Task objective
What is needed is every line of the data that includes the word "templates". Please copy each one.

Data for the task

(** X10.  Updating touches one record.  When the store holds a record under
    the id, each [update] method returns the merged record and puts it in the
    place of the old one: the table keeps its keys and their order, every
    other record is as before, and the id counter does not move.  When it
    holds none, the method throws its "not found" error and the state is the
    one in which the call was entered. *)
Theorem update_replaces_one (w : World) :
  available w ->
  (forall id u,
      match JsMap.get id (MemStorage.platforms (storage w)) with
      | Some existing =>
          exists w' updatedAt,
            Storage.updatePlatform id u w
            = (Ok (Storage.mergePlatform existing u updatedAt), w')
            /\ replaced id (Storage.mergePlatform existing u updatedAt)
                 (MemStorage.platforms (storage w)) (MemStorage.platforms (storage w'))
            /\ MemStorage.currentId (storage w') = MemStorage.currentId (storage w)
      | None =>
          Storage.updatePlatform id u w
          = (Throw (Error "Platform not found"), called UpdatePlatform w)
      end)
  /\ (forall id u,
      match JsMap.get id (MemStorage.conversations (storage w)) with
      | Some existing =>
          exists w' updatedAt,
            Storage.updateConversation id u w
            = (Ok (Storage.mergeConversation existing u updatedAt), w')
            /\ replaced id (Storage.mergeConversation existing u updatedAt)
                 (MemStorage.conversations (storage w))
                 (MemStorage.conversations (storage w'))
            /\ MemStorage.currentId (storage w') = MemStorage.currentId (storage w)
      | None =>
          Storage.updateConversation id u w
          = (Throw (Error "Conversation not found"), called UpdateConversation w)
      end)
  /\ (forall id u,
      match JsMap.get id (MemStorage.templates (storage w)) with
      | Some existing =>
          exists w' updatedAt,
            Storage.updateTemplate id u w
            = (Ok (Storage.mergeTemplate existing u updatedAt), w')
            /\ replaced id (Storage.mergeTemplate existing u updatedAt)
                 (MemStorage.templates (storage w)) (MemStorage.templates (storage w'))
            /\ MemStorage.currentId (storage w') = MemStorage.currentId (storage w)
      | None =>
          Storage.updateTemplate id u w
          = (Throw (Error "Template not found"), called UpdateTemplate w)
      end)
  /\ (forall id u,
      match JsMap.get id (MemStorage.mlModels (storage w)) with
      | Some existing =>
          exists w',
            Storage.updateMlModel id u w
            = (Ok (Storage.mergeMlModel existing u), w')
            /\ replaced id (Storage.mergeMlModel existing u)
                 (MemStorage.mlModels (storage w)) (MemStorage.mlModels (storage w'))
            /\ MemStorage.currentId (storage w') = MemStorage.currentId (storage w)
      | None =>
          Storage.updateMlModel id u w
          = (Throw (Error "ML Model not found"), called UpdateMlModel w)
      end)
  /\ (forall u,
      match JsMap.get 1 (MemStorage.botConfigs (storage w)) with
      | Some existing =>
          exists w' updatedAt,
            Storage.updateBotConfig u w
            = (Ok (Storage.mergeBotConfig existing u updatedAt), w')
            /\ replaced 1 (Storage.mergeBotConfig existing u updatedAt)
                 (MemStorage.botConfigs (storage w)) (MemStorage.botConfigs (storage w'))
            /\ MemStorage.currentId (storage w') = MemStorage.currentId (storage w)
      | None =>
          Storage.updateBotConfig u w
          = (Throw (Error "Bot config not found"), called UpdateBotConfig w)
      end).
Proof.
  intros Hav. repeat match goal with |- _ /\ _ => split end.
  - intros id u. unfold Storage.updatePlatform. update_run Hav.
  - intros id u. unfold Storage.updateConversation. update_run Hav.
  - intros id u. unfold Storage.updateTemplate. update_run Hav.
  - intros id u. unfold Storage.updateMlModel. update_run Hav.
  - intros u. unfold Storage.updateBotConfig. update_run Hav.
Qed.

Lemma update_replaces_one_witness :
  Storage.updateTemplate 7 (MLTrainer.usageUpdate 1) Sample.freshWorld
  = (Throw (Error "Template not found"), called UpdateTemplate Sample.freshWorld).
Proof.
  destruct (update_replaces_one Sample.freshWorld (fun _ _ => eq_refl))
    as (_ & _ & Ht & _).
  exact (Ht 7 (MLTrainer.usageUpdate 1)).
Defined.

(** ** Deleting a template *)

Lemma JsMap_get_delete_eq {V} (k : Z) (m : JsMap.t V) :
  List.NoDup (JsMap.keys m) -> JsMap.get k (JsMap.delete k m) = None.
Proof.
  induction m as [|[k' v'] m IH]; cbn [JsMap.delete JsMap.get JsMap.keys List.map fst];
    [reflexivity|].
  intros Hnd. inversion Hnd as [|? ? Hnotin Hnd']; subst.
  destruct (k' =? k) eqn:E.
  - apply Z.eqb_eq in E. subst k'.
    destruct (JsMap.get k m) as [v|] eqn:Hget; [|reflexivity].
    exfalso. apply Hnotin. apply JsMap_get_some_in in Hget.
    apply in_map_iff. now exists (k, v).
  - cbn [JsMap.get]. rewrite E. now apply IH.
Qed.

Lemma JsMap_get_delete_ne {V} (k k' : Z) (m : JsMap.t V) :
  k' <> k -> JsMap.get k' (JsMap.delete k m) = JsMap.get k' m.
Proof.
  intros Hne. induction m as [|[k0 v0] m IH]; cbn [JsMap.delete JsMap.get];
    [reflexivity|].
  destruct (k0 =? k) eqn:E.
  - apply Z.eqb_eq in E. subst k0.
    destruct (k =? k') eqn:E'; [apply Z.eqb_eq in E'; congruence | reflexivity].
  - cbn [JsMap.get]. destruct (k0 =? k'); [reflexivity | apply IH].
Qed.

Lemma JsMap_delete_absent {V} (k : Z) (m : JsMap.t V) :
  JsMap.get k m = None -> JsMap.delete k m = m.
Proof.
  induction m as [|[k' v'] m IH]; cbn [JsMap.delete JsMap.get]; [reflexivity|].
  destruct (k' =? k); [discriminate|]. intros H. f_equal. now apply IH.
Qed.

Reply to the exercise
      match JsMap.get id (MemStorage.templates (storage w)) with
                 (MemStorage.templates (storage w)) (MemStorage.templates (storage w'))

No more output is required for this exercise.